Chemistry: CaCO3, Calcium Carbonate
Uses: Plastic, food, paint-varnish, cable, paper, agriculture, adhesive etc.
Calcite, which gets its name from “chalix” the Greek word for lime, is a most amazing and yet, most common mineral. It is one of the most common minerals on the face of the Earth, comprising about 4% by weight of the Earth’s crust and is formed in many different geological environments. Calcite can form rocks of considerable mass and constitutes a significant part of all three major rock classification types. It forms oolitic, fossiliferous and massive limestones in sedimentary environments and even serves as the cements for many sandstones and shales. Limestone becomes marble from the heat and pressure of metamorphic events. Calcite is even a major component in the igneous rock called carbonatite and forms the major portion of many hydrothermal veins. Some of these rock types are composed of better than 99% calcite. With calcite so abundant and so widely distributed it is no wonder that it can be so varied. The crystals of calcite can form literally a thousand different shapes by combining the basic forms of the positive rhombohedron, negative rhombohedron, steeply, moderately and slightly inclined rhombohedrons, various scalahedrons, prism and pinacoid to name a few of the more common forms. There are more than 300 crystal forms identified in calcite and these forms can combine to produce the thousand different crystal variations. Calcite also produces many twin varieties that are favorites among twin collectors. There are also phantoms, included crystals, color varieties, pseudomorphs and unique associations. There simply is no end to the varieties of calcite.

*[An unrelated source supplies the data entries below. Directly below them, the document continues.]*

(* ===== verification/_CoqProject ===== *)
-Q . S2P
Prelude.v
Utf16.v
Text.v
SpecTypes.v
PlanTypes.v
TopoOrder.v
Kahn.v
Schedule.v
Reach.v
SpecGraph.v
Cycle.v
Json.v
Canonical.v
CanonicalText.v
CanonicalForm.v
JsonRaw.v
SourceIdentity.v
Validate.v
Decisions.v
Semantics.v
Journal.v
JournalOps.v
JournalSafety.v
Datastore.v
Encode.v
Artifact.v
ArtifactSafety.v
MapExec.v
Retry.v
Compile.v
Verify.v
CompileSafety.v
CompileOrder.v
CompileSample.v
Index.v
Resolution.v
World.v
StepRun.v
MapRun.v
Run.v
IndexSafety.v
NoFatal.v
RunKeys.v
RunLogic.v
StepSafety.v
MapItems.v
MapSafety.v
MaterialSafety.v
RunSafety.v
RunCorrect.v
RunSample.v
RunEvents.v
RunEventsSafety.v
SchemaMatch.v
SchemaMatchSafety.v
SchemaClosure.v
FileSys.v
FileLaws.v
LocalStore.v
LocalSafety.v
LocalCorrect.v
LocalAlone.v
LocalRecovery.v
LocalRefines.v
LocalSample.v
ArgoGraph.v
ArgoNames.v
Deployment.v
ArgoPods.v
ArgoTemplate.v
ArgoStatus.v
ArgoSafety.v
ArgoStatusSafety.v
ArgoSample.v
ValueParam.v
ValueText.v
ValueEnvelopes.v
ValueParamSafety.v
Isolated.v
IsolatedSafety.v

There are several varieties of calcite and it would be impossible to describe them all. However there are a few standouts. Possibly the most well known of calcite’s varieties is its most common form, the classic scalenohedron or “Dogtooth Spar” as it is sometimes called. . This variety appears as a double pyramid or dipyramid, but is actually a distinctly different form. The point of the scalenohedron is sharp and resembles the canine tooth of a dog, hence the name.
Not necessarily a variety of calcite, cave formations are certainly a unique aspect of calcite’s story. Calcite is the primary mineral component in cave formations. Stalactites and stalagmites, cave veils, cave pearls, “soda straws” and the many other different cave formations that millions of visitors to underground caverns enjoy are made of calcite. It is the fact that calcite is readily dissolved that these formations occur. Overlying limestones or marbles are dissolved away by years and years of slightly acidic ground water to percolate into the caverns below. In fact the caverns themselves may have been the result of water dissolving away the calcite rich rock. As the calcite enriched water enters a relatively dry cavern, the water starts to evaporate and thus precipitate the calcite. The resulting accumulations of calcite are generally extremely pure and are colored if at all, by very small amounts of iron or other impurities.
Physical Characteristics of Calcite
- Color is extremely variable but generally white or colorless or with light shades of yellow, orange, blue, pink, red, brown, green, black and gray. Occasionally iridescent.
- Luster is vitreous to resinous to dull in massive forms.
- Transparency: Crystals are transparent to translucent.
- Crystal System is trigonal; bar 3 2/m
- Crystal Habits are extremely variable with almost any trigonal form possible. Common among calcite crystals are the scalenohedron, rhombohedron, hexagonal prism, and pinacoid. Combinations of these and over three hundred other forms can make a multitude of crystal shapes, but always trigonal or pseudo-hexagonal. Twinning is often seen and results in crystals with blocky chevrons, right angled prisms, heart shapes or dipyramidal shapes. A notch in the middle of a doubly terminated scalenohedron is a sure sign of a twinned crystal. lamellar twinning also seen resulting in striated cleavage surfaces. Pseudomorphs after many minerals are known, but easily identified as calcite. Also massive, fibrous, concretionary, stalactitic, nodular, oolitic, stellate, dendritic, granular, layered, etc. etc.
- Cleavage is perfect in three directions, forming rhombohedrons.
- Fracture is conchoidal.
- Hardness is 3 (only on the basal pinacoidal faces, calcite has a hardness of less than 2.5 and can be scratched by a fingernail).
- Specific Gravity is approximately 2.7 (average)
- Streak is white.
- Other Characteristics: refractive indices of 1.49 and 1.66 causing a significant double refraction effect (when a clear crystal is placed on a single line, two lines can then be observed), effervesces easily with dilute acids and may be fluorescent, phosphorescent, thermoluminescence and triboluminescent.
- Associated Minerals are numerous but include these classic associations: Fluorite, quartz, barite, sphalerite, galena, celestite, sulfur, gold, copper, emerald, apatite, biotite, zeolites, several metal sulfides, other carbonates and borates and many other minerals.
- Best Field Indicators are crystal habit, reaction to acid, abundance, hardness, double refraction and especially cleavage.